Langkahku kembali terhenti, seseorang kembali menyampirkan tangannya di bahuku. Arfika, akuntan butik yang 8 tahun lebih tua dariku itu, wajahnya tergesa. Ia menatapku, berbicara tanpa kata, menggerakkan kepalanya ke belakang. Seseorang yang familiar kontan masuk dapat tangkapan retina mataku. Petugas gadai dari bank.
………………………………
            Kami berdua duduk berhadapan, seakan aku orang dewasa sungguhan. Bapak berperawakan tinggi besar itu tidak menyentuh cangkir kopinya sama sekali.
            “Ini tidak dapat diterima !” katanya tiba-tiba, meninggi. Seberkasan kertas dihamburkannya ke atas meja. Lingkaran merah di identitasku dan coretan di tanda tanganku itu, seakan membuatku menyadari segalanya. Sementara matanya terus mencoba mengintimidasiku dengan sempurna, menodong tanganku untuk membereskan dan mengangkat kertas-kertas itu.
            Tapi aku rupanya memang seorang bocah angkuh, bahkan dalam keadaan selemah ini. Aku hanya tersenyum meremehkan, menatapnya balik, mengintimidasi. Tanganku reflex menyilang dan mendukung aksi sinisku.
            “Anda lambat sekali menyadarinya, pak.” Jawabku sok pintar
            “Jadi kamu sengaja? Hei ! Saya bisa saja dengan serta merta mengambil toko dan rumah kamu atas nama bank ! ”
            “Saya rasa anda mengada-ada. Perjanjiannya kredit modal, bukan gadai, lagipula, toko dan rumah saya bukan jaminannya. Dengan tanda tangan saya?” aku kembali tersenyum penuh kemenangan. Suhu ruangan penuh angkara-murka. Tapi aku tidak perduli, aku akan menang dalam peperangan ini.
………………………………
            Sebenarnya sore ini aku baru menyadari, sederhana saja, bahwa aku masih 16 tahun dan sebuah akta gadai tidak mungkin ditandatangi seorang bocah yang menuliskan NIM[2]  sebagai ganti NIK[3] dengan alasan belum ber-KTP. Bapak itu tidak tahu, bahwa kemarin aku menunggu hujan dan akan berteduh di bawahnya sore ini.

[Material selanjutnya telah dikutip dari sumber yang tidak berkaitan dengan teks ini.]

(* ===== verification/Templates.v ===== *)
(** * Templates of files ([fsimpl/templatefs])

    A template is a struct with some of the methods of [File]; a file embeds templates
    and overrides what it implements itself. A template is a partial implementation: the
    methods that it has, with what they return. *)
From S2P Require Import Prelude Errno Buffer Types Messages File.

Section templates.
Context {F : Type}.

Definition template : Type := forall A, FileE F A -> option A.

(** A struct with methods of its own, [own], and embedded structs, whose methods it has
    where it has none: Go demands that at most one of them does. *)
Definition embed (own : template) (embedded : list template) : template := fun A e =>
  match own A e with
  | Some a => Some a
  | None => first_some (fun t : template => t A e) embedded
  end.

Definition no_methods : template := fun A e => None.

(** What a method returns that fails with [err]: zero values next to it. *)
Definition failure (err : error) {A} (e : FileE F A) : A :=
  match e in FileE _ A return A with
  | FAttach | FWalk _ _ | FWalkGetAttr _ _ | FStatFS _ | FGetAttr _ _ | FOpen _ _
  | FWriteAt _ _ _ | FGetXattr _ _ | FListXattrs _ | FLock _ _ _ _ _ _ _
  | FCreate _ _ _ _ _ _ | FMkdir _ _ _ _ _ | FSymlink _ _ _ _ _ | FMknod _ _ _ _ _ _ _
  | FReadlink _ => inr err
  | FSetAttr _ _ _ | FClose _ | FSetXattr _ _ _ _ | FRemoveXattr _ _ | FFSync _ | FLink _ _ _
  | FRename _ _ _ | FRenameAt _ _ _ _ | FUnlinkAt _ _ _ => Some err
  | FReadAt _ p _ => (p, 0, Some err)
  | FReaddir _ _ _ => ([], Some err)
  | FRenamed _ _ _ => tt
  end.

(** The methods of a struct that is a [File]; that it has them all is a lemma on it. *)
Definition methods (t : template) {A} (e : FileE F A) : A :=
  default (failure (OtherError "missing method") e) (t A e).

(** The templates that deny: for which methods, with which error. *)
Definition NotSymlinkFile : template := fun A e =>
  match e with FReadlink _ => Some (failure (Errno EINVAL) e) | _ => None end.

Definition NotDirectoryFile : template := fun A e =>
  match e with
  | FCreate _ _ _ _ _ _ | FMkdir _ _ _ _ _ | FSymlink _ _ _ _ _ | FLink _ _ _
  | FMknod _ _ _ _ _ _ _ | FRenameAt _ _ _ _ | FUnlinkAt _ _ _ | FReaddir _ _ _ =>
      Some (failure (Errno ENOTDIR) e)
  | _ => None
  end.

Definition XattrUnimplemented : template := fun A e =>
  match e with
  | FSetXattr _ _ _ _ | FGetXattr _ _ | FListXattrs _ | FRemoveXattr _ _ =>
      Some (failure (Errno ENOSYS) e)
  | _ => None
  end.

Definition NotLockable : template := fun A e =>
  match e with FLock _ _ _ _ _ _ _ => Some (failure (Errno ENOSYS) e) | _ => None end.

Definition IsDir : template := fun A e =>
  match e with FWriteAt _ _ _ | FReadAt _ _ _ => Some (failure (Errno EISDIR) e) | _ => None end.

(** [p9.DefaultWalkGetAttr]. *)
Definition DefaultWalkGetAttr : template := fun A e =>
  match e with FWalkGetAttr _ _ => Some (failure (Errno ENOSYS) e) | _ => None end.

(** The templates that do nothing. *)
Definition NoopRenamed : template := fun A e =>
  match e in FileE _ A return option A with FRenamed _ _ _ => Some tt | _ => None end.
Definition NilCloser : template := fun A e =>
  match e in FileE _ A return option A with FClose _ => Some None | _ => None end.
Definition NilSyncer : template := fun A e =>
  match e in FileE _ A return option A with FFSync _ => Some None | _ => None end.

Definition ReadOnlyFile : template :=
  embed (fun A e =>
    match e with
    | FFSync _ | FSetAttr _ _ _ | FRename _ _ _ | FWriteAt _ _ _ => Some (failure (Errno EROFS) e)
    | _ => None
    end) [NotSymlinkFile; NotDirectoryFile; XattrUnimplemented; NoopRenamed; NotLockable].

Definition ReadOnlyDir : template :=
  embed (fun A e =>
    match e with
    | FCreate _ _ _ _ _ _ | FMkdir _ _ _ _ _ | FSymlink _ _ _ _ _ | FLink _ _ _
    | FMknod _ _ _ _ _ _ _ | FRenameAt _ _ _ _ | FUnlinkAt _ _ _ | FReaddir _ _ _
    | FFSync _ | FSetAttr _ _ _ | FRename _ _ _ => Some (failure (Errno EROFS) e)
    | _ => None
    end) [NotSymlinkFile; IsDir; XattrUnimplemented; NoopRenamed; NotLockable].

Definition NotImplementedFile : template :=
  embed (fun A e =>
    match e with
    | FWalk _ _ | FStatFS _ | FOpen _ _ | FReadAt _ _ _ | FGetAttr _ _ | FSetAttr _ _ _
    | FRename _ _ _ | FWriteAt _ _ _ | FCreate _ _ _ _ _ _ | FMkdir _ _ _ _ _
    | FSymlink _ _ _ _ _ | FLink _ _ _ | FMknod _ _ _ _ _ _ _ | FRenameAt _ _ _ _
    | FUnlinkAt _ _ _ | FReaddir _ _ _ | FReadlink _ => Some (failure (Errno ENOSYS) e)
    | _ => None
    end) [DefaultWalkGetAttr; NotLockable; XattrUnimplemented].

Definition NoopFile : template :=
  embed no_methods [NotImplementedFile; NilCloser; NilSyncer; NoopRenamed].

(** ** What templates promise *)

(** The methods that change the file system. *)
Definition modifies {A} (e : FileE F A) : bool :=
  match e with
  | FSetAttr _ _ _ | FWriteAt _ _ _ | FSetXattr _ _ _ _ | FRemoveXattr _ _
  | FCreate _ _ _ _ _ _ | FMkdir _ _ _ _ _ | FSymlink _ _ _ _ _ | FLink _ _ _
  | FMknod _ _ _ _ _ _ _ | FRename _ _ _ | FRenameAt _ _ _ _ | FUnlinkAt _ _ _ => true
  | _ => false
  end.

(** A template that denies them: each fails with one of four errors, and none is left to
    the struct that embeds the template. *)
Definition denies (t : template) : Prop := forall A (e : FileE F A), modifies e = true ->
  exists errno, errno ∈ [EROFS; ENOTDIR; EISDIR; ENOSYS] /\
    t A e = Some (failure (Errno errno) e).

Ltac denied err :=
  exists err; split;
  [rewrite !elem_of_cons; tauto|reflexivity].

Lemma ReadOnlyFile_denies : denies ReadOnlyFile.
Proof.
  intros A e He. destruct e; try discriminate He;
    first [denied EROFS | denied ENOTDIR | denied ENOSYS].
Qed.
Lemma ReadOnlyDir_denies : denies ReadOnlyDir.
Proof.
  intros A e He. destruct e; try discriminate He;
    first [denied EROFS | denied EISDIR | denied ENOSYS].
Qed.

(** Every method of [File] is in [NoopFile]: it is a [p9.File]. *)
Lemma NoopFile_total A (e : FileE F A) :
  match e with FAttach => True | _ => is_Some (NoopFile A e) end.
Proof. destruct e; try exact Logic.I; eexists; reflexivity. Qed.
End templates.
Arguments template : clear implicits.

(** ** Files within a larger type inj files *)

(** A file system whose files are among those of another: [inj] says which ones, [proj] is
    what a file of the other one is to it. *)
Section lift.
Context {F G S : Type} (proj : F -> G) (inj : G -> F) (ex : forall A, FileE G A -> S -> A * S).
Arguments ex {A}.

Definition with_result {A B} (f : A -> B) (r : (A + error) * S) : (B + error) * S :=
  (match r.1 with inl a => inl (f a) | inr err => inr err end, r.2).

Definition lift {A} (e : FileE F A) (s : S) : A * S :=
  match e in FileE _ A return A * S with
  | FAttach => with_result inj (ex FAttach s)
  | FWalk f names =>
      with_result (fun '(qids, file) => (qids, inj file)) (ex (FWalk (proj f) names) s)
  | FWalkGetAttr f names =>
      with_result (fun '(qids, file, mask, attr) => (qids, inj file, mask, attr))
        (ex (FWalkGetAttr (proj f) names) s)
  | FCreate f name flags permissions uid gid =>
      with_result (fun '(file, qid, iounit) => (inj file, qid, iounit))
        (ex (FCreate (proj f) name flags permissions uid gid) s)
  | FStatFS f => ex (FStatFS (proj f)) s
  | FGetAttr f req => ex (FGetAttr (proj f) req) s
  | FSetAttr f valid attr => ex (FSetAttr (proj f) valid attr) s
  | FClose f => ex (FClose (proj f)) s
  | FOpen f mode => ex (FOpen (proj f) mode) s
  | FReadAt f p offset => ex (FReadAt (proj f) p offset) s
  | FWriteAt f p offset => ex (FWriteAt (proj f) p offset) s
  | FSetXattr f attr data flags => ex (FSetXattr (proj f) attr data flags) s
  | FGetXattr f attr => ex (FGetXattr (proj f) attr) s
  | FListXattrs f => ex (FListXattrs (proj f)) s
  | FRemoveXattr f attr => ex (FRemoveXattr (proj f) attr) s
  | FFSync f => ex (FFSync (proj f)) s
  | FLock f pid locktype flags start length client =>
      ex (FLock (proj f) pid locktype flags start length client) s
  | FMkdir f name permissions uid gid => ex (FMkdir (proj f) name permissions uid gid) s
  | FSymlink f oldName newName uid gid => ex (FSymlink (proj f) oldName newName uid gid) s
  | FLink f target newName => ex (FLink (proj f) (proj target) newName) s
  | FMknod f name mode major minor uid gid =>
      ex (FMknod (proj f) name mode major minor uid gid) s
  | FRename f newDir newName => ex (FRename (proj f) (proj newDir) newName) s
  | FRenameAt f oldName newDir newName => ex (FRenameAt (proj f) oldName (proj newDir) newName) s
  | FUnlinkAt f name flags => ex (FUnlinkAt (proj f) name flags) s
  | FReaddir f offset count => ex (FReaddir (proj f) offset count) s
  | FReadlink f => ex (FReadlink (proj f)) s
  | FRenamed f newDir newName => ex (FRenamed (proj f) (proj newDir) newName) s
  end.
End lift.
(* ===== verification/StaticTests.v ===== *)
(** * The static file system passes the acceptance tests

    [TestReadOnlyFS] of [fsimpl/test] on what [New] of [staticfs] builds, with any
    expectations that the options justify. *)
From stdpp Require Import sorting.
From S2P Require Import Prelude Errno Buffer Types Messages Message File State Handlers Version.
From S2P Require Import Qids Readdir Templates StaticFS FileTest.

Local Notation len l := (Z.of_nat (length l)).

(** ** Tests that leave the world alone *)

Section logic.
Context {W File : Type} {B : Backend W File} {RB : Returning B}.
Local Notation T := (T W).

(** The piece returns, without a failure, in the same world. *)
Definition fine {A} (m : T A) (w : W) (Q : A -> Prop) : Prop :=
  exists a, m false w = (Returns a, false, w) /\ Q a.

Lemma fine_ret {A} (a : A) w (Q : A -> Prop) : Q a -> fine (mret a) w Q.
Proof. by exists a. Qed.

Lemma fine_bind {A C} (m : T A) (k : A -> T C) w Q :
  fine m w (fun a => fine (k a) w Q) -> fine (m ≫= k) w Q.
Proof. intros (a & Hm & b & Hk & HQ). exists b. split; [|done]. unfold mbind, T_bind. by rewrite Hm. Qed.

Lemma fine_mono {A} (m : T A) w (Q Q' : A -> Prop) :
  fine m w Q -> (forall a, Q a -> Q' a) -> fine m w Q'.
Proof. intros (a & Hm & HQ) H. exists a. auto. Qed.

Lemma fine_seq {A C} (m : T A) (k : A -> T C) w Q (Q' : A -> Prop) :
  fine m w Q' -> (forall a, Q' a -> fine (k a) w Q) -> fine (m ≫= k) w Q.
Proof. intros Hm Hk. apply fine_bind. by eapply fine_mono. Qed.

Lemma fine_method {A} (e : FileE File A) a w Q : exec e w = (a, w) -> Q a -> fine (method e) w Q.
Proof. intros He HQ. exists a. unfold method. by rewrite He, returning. Qed.

Lemma fine_must {A} (m : T (A + error)) w Q :
  fine m w (fun r => exists a, r = inl a /\ Q a) -> fine (must m) w Q.
Proof. intros H. apply fine_bind. eapply fine_mono; [exact H|]. intros r (a & -> & HQ). by apply fine_ret. Qed.

(** A method that has to succeed, and then the rest. *)
Lemma fine_call {A C} (e : FileE File (A + error)) a (k : A -> T C) w Q :
  exec e w = (inl a, w) -> fine (k a) w Q -> fine (must (method e) ≫= k) w Q.
Proof.
  intros He Hk. apply fine_bind, fine_must. eapply fine_method; [exact He|]. by exists a.
Qed.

            Hujan yang pergi dan tidak kembali. Aku tidak peduli lagi, bahwa hutang puluhan milyar atas nama ibuku itu masih akan terus gentayangan, menemaniku yang sendirian. Bahwa ibuku pergi ke luar negeri karena menyadari hal ini. Karena aku memiliki sesuatu yang menguntungkan, aku ditinggalkan. Karena aku dapat diandalkan. Mungkin. Aku hanya berprasangka baik.
            “Little Miss?” sebuah suara menyelip di pintu ruangan
            “Ya?” sahutku
            “Saya mau membereskan cangkirnya,” ujarnya. Arfika lagi. “Oh ya, silahkan,”
            Ia masuk dan mengangkat cangkir itu, guratan tanda tanya jelas di wajahnya, terpaku pada kertas-kertas yang telah tercabik-cabik, “tolong beresin ini juga, kak.” Arfika yang lulusan ekonomi UI itu menatapku spontan, mungkin heran karena pertama kali aku memanggilnya dengan sebutan itu. Aku beranjak.
            “Kemana Miss?”
            “Berteduh di bawah hujan,” jawabku, ia kembali keheranan. Sama denganku.